25 fév

Résistance et incident

La critique de la société de consommation est de plus en plus fréquente dans les expérimentations artistiques, en particulier au théâtre. Cette critique n’est pas nouvelle, elle a même un goût du XXème siècle. Elle est acceptée par les médias car elle remplie le rôle de la critique nécessaire au dispositif social, elle circule dans le flux. En reprenant les clichés et en croyant les critiquer, elle les rejoue.

La notion même de résistance (en temps de paix) suppose une position d’autorité qui reconduit structurellement l’autorité qu’on conteste. Et c’est pour cette raison que la scène du théâtre est particulièrement adaptée à une telle dénonciation. Avec la consommation il s’agit bien d’une scène, d’une représentation avec des lignes de partage entre ceux qui voient et ce qui est à voir, entre eux et nous.
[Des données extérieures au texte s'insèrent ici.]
(** The frames under the control keys. *)
Lemma control_step src p chunk wA wB seedA epA epB admA admB cache kA kB seedB dev_events evB disk :
  prepared p src -> u64 (len src) -> Object.chunk_count (p_ctx p) <= 2 ^ 14 ->
  for_file (Keys.transfer_id (p_secrets p)) (Keys.object_id (p_secrets p)) (len src) chunk = Ok (p_ctx p) ->
  ready src p wA wB seedA epA epB admA admB cache ->
  same_secrets kA kB -> peer kA = public (from_seed seedB) -> peer kB = public (from_seed seedA) ->
  let watchA := new_watch (sw_route wA) admA (sw_watch wA) in
  let watchB := new_watch (rw_route wB) admB (rw_watch wB) in
  exists wo wr wc wa repA repB, bytes_ok wo /\ bytes_ok wr /\ bytes_ok wc /\ bytes_ok wa /\ same_object repA repB /\
    tr_plaintext_digest repA = blake3_hash src /\ tr_bytes repA = len src /\
    tr_chunks_transferred repA = tr_chunks repA /\
    tr_peer_device_id repA = device_id (peer kA) /\ tr_peer_endpoint_id repA = peer_endpoint_id kA /\
    tr_peer_device_id repB = device_id (peer kB) /\ tr_peer_endpoint_id repB = peer_endpoint_id kB /\
    (forall n, n_in n = wr ++ wa -> n_events n = dev_events ->
       exists n', send_session wA (from_seed seedA) epA p watchA kA n = (Ok repA, n') /\ n_out n' = n_out n ++ wo ++ wc) /\
    (forall n, n_in n = wo ++ wc -> n_events n = evB -> n_disk n = disk ->
       exists n', receive_session wB (from_seed seedB) false watchB kB n = (Ok repB, n') /\
         n_out n' = n_out n ++ wr ++ wa /\ n_dest n' = Some src).
Proof.
  intros Hp Hu Hn Hfor [Hgr Hrem Hfile Hse [Hc1 [Hc2 Hc3]] [existing Hex] [Hra Hrb] Hpoll Hwr [Hsy Hrd]] Hsame HpA HpB watchA watchB.
  destruct Hsame as (Eprk & Eth & _ & _ & Ewk & _). destruct Hgr as [[Hep _] _ _ _ _].
  assert (Hdev : array 32 (device_id (peer kA))) by (rewrite HpA; apply from_seed_wf).
  destruct (offer_exchange_spec (from_seed seedA) epA kA kB p src chunk (sw_now wA) (rw_now wB) (sw_file_name wA) (sw_offer wA))
    as (pm & o & ob & a & c & Hbuild & Henc & Hob & Hol & _ & _ & Hcom & Hacc & Hsec & Hrecv & Hdig & Hid);
    try assumption; [apply from_seed_signer|by rewrite Ewk|by rewrite HpB|].
  set (prk := s_handshake_prk kA) in *. set (th := s_th2 kA) in *.
  (* the offer and the request *)
  destruct (frame_step prk th ClientToServer _ _ FRAME_OFFER ob (new_paired prk th ClientToServer))
    as (wo & a1 & b1 & Bo & Wo & Ro & P1 & C1 & D1); [done|by split|exact Hob|unfold body_limit, MAX_CONTROL_BODY; cbn; lia|].
  pose proof Hse as [[Ht [Ho _]] _ _ _].
  destruct (fresh_request p src (a_env a) existing disk watchB evB Hp ltac:(apply Hrecv) Hn Ht Ho)
    as (st0 & rq & r & Hstart & _ & _ & Hsv).
  pose proof Hsv as [Hrq Hrl _ _ _ _ Htot _].
  destruct (frame_step prk th (opposite ClientToServer) _ _ FRAME_RANGE_REQUEST rq (paired_sym _ _ _ _ _ P1))
    as (wr & b2 & a2 & Br & Wr & Rr & P2 & C2 & D2);
    [rewrite D1; done|by split|exact Hrq|unfold body_limit, MAX_CONTROL_BODY; cbn; lia|].
  apply paired_sym in P2. cbn [opposite] in P2.
  (* the chunks *)
  set (stA := mkSend a2 [] watchA 0 0 dev_events).
  assert (Ca : send_counter a2 = 1) by (rewrite D2, C1; reflexivity).
  assert (Cb : send_counter b2 = 1) by (rewrite C2, D1; reflexivity).
  destruct (transfer_spec p src (a_env a) existing disk watchB evB (sw_obs wA) stA prk th b2 (rw_io wB) (rw_finish wB))
    as (st0' & rq' & r' & sent & st1 & b3 & st2 & Hstart' & Hsv' & Hserve & Bc & Hloop & Hfin & Hcount & Hstep & Hkept);
    [exact Hp|exact Ht|exact Ho|exact Hrecv|exact Hdig|exact Hn| |reflexivity|apply P2|unfold stA; cbn [s_control]; rewrite Ca; done|].
  { split; [exact Hwr|intros k; apply Hpoll|intros k; apply Hpoll|exact Hsy|exact Hrd]. }
  rewrite Hstart in Hstart'. apply Ok_inj in Hstart'. injection Hstart' as <- <-.
  assert (Hr : accept_request p rq = Ok r').
  { destruct Hsv' as [_ _ E1 E2 E3 _ _ _]. unfold accept_request. rewrite E1. cbn [map_err rbind]. by rewrite E2, E3, !bytes_eqb_refl. }
  rewrite (serve_accepted _ _ _ _ _ _ Hr) in Hserve.
  pose proof (paired_step _ _ _ _ _ _ _ P2 Hstep Hkept) as P3.
  assert (Cc : send_counter b3 = 1).
  { destruct Hkept as [_ _ Hk]. rewrite <- Cb. apply Hk. apply P2. }
  (* the acknowledgement *)
  destruct (ack_accepted p src (s_events sent) Hp) as (ack & Hack & Back & Lack & Hon).
  destruct (frame_step prk th (opposite ClientToServer) _ _ FRAME_COMPLETE ack (paired_sym _ _ _ _ _ P3))
    as (wa & b4 & a4 & Ba & Wa & Ra & _);
    [rewrite Cc; done|by split|exact Back|unfold body_limit, MAX_CONTROL_BODY; cbn; lia|].
  pose proof Hrecv as (Ectx & _ & _ & Eroot).
  set (repA := mkReport (Keys.transfer_id (p_secrets p)) (Keys.object_id (p_secrets p)) c (p_ciphertext_root p)
    (p_plaintext_digest p) (Object.logical_plaintext_size (p_ctx p)) (Object.chunk_count (p_ctx p))
    (chunk_total r') (device_id (peer kA)) (peer_endpoint_id kA) (last_route (s_watch sent))).
  set (repB := mkReport (Keys.transfer_id (a_secrets a)) (Keys.object_id (a_secrets a))
    (Resume.manifest_commitment (a_identity a)) (e_root (a_env a)) (blake3_hash src)
    (Object.logical_plaintext_size (e_ctx (a_env a))) (Object.chunk_count (e_ctx (a_env a))) (r_received st1)
    (device_id (peer kB)) (peer_endpoint_id kB) (last_route (r_watch st1))).
  exists wo, wr, (s_out sent), wa, repA, repB. do 4 (split; [assumption|]).
  split.
  { unfold same_object, repA, repB. cbn [tr_transfer_id tr_object_id tr_manifest_commitment tr_ciphertext_root
      tr_plaintext_digest tr_bytes tr_chunks tr_chunks_transferred].
    rewrite Hsec, Hid, Eroot, Ectx, Hcount. cbn [Resume.manifest_commitment].
    split_and!; try reflexivity; [apply (pr_digest _ _ Hp)|apply Hsv']. }
  split; [apply (pr_digest _ _ Hp)|]. split; [apply (pr_logical _ _ Hp)|]. split; [apply Hsv'|].
  do 4 (split; [reflexivity|]). split.
  - intros n Hin Hev. eexists. split.
    + unfold send_session. rewrite Hfile. actl (eq_refl (Ok (E := TransferError) src)).
      assert (Henc' : encode_offer (E := TransferError) o = Ok ob)
        by (rewrite encode_offer_eq in Henc; rewrite encode_offer_eq; apply Ok_inj in Henc as ->; reflexivity).
      assert (Hcom' : Manifest.commitment (E := TransferError) pm = Ok c)
        by (rewrite commitment_eq in Hcom; rewrite commitment_eq; apply Ok_inj in Hcom as ->; reflexivity).
      actl Hbuild. actl Henc'. act (Wo n). act (Rr (put wo n) wa Ba Hin). actl Hr.
      assert (Hs : serve p src (sw_obs wA) r' a2 watchA (set_in wa (put wo n))
        = (Ok (s_control sent, s_watch sent), set_events (s_events sent) (put (s_out sent) (set_in wa (put wo n))))).
      { unfold serve. cbn [n_events set_in put]. rewrite Hev. fold stA. rewrite Hserve. reflexivity. }
      act Hs. act (Ra (set_events (s_events sent) (put (s_out sent) (set_in wa (put wo n)))) [] ltac:(constructor) ltac:(by rewrite app_nil_r)).
      eapply eq_trans; [apply andthen_ok; unfold confirm; cbn [n_events set_events set_in]; rewrite Hon; reflexivity|].
      actl Hcom'. reflexivity.
    + destruct n. cbn. by rewrite <- app_assoc.
  - intros n Hin Hev Hdisk. eexists. split; [|split].
    + unfold receive_session.
      change (new_channel (s_handshake_prk kB) (s_th2 kB) ServerToClient) with (new_channel (s_handshake_prk kB) (s_th2 kB) (opposite ClientToServer)).
      rewrite <- Eprk, <- Eth. act (Ro n (s_out sent) Bc Hin).
      assert (Hacc' : accept_offer (id_device_id (from_seed seedB)) kB (rw_now wB) ob = Ok a) by (rewrite HpA in Hacc; exact Hacc).
      actl Hacc'.
      assert (Hopen : forall m, open_files wB false (a_env a) (a_identity a) m
        = (Ok (None, existing), set_dest (Some (set_len (Object.logical_plaintext_size (e_ctx (a_env a))) existing)) m))
        by (intros m; unfold open_files; rewrite Hex; reflexivity).
      act (Hopen (set_in (s_out sent) n)).
      eapply eq_trans; [apply andthen_ok; cbn [n_disk n_events set_dest set_in]; rewrite Hev, Hdisk, Hstart; reflexivity|].
      cbn iota. eapply eq_trans; [apply andthen_ok, Wr|].
      eapply eq_trans; [apply andthen_ok; reflexivity|].
      eapply eq_trans.
      { apply andthen_ok. unfold receive_chunks. cbn [n_in set_events put set_dest set_in]. rewrite Hloop. reflexivity. }
      cbn iota. eapply eq_trans; [apply andthen_ok; unfold finish; rewrite Hfin; reflexivity|].
      assert (Hack' : encode_ack (E := TransferError) 0 (blake3_hash src) = Ok ack) by exact Hack.
      actl Hack'. eapply eq_trans; [apply andthen_ok, Wa|]. reflexivity.
    + destruct n. cbn. by rewrite <- app_assoc.
    + reflexivity.
Qed.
La guerre, discours contre discours.

L’incident est tout autre.

Avec l’incident il ne s’agit aucunement de critique (c’est-à-dire de mettre en scène la crisis, la crise, effet de style si connu chez les philosophes et les artistes qui annonçant la catastrophe concrétisent leurs discours, leurs effets esthétiques), d’un métalangage pouvant critiquer de l’extérieur un objet. Avec l’incident il s’agit d’apercevoir ce qui au sein même des phénomènes se décalent, s’individuent, se différencient, fait défaut, fait ratûre, fait biffure. L’incident est en ce sens une approche phénoménologique, qui part de l’existant, du présent, d’un ici et maintenant (et non d’une projection dans un prétendu avenir libérateur ou aliénant). L’incident n’est donc ni nostalgique, ni avant-gardiste. Ni pour ni contre quelque chose, les technologies par exemple. L’incident remarque juste ce qui est, les configurations actuelles et se gardent bien d’élaborer des jugements au nom d’une morale, d’un devenir humain, que sais-je encore.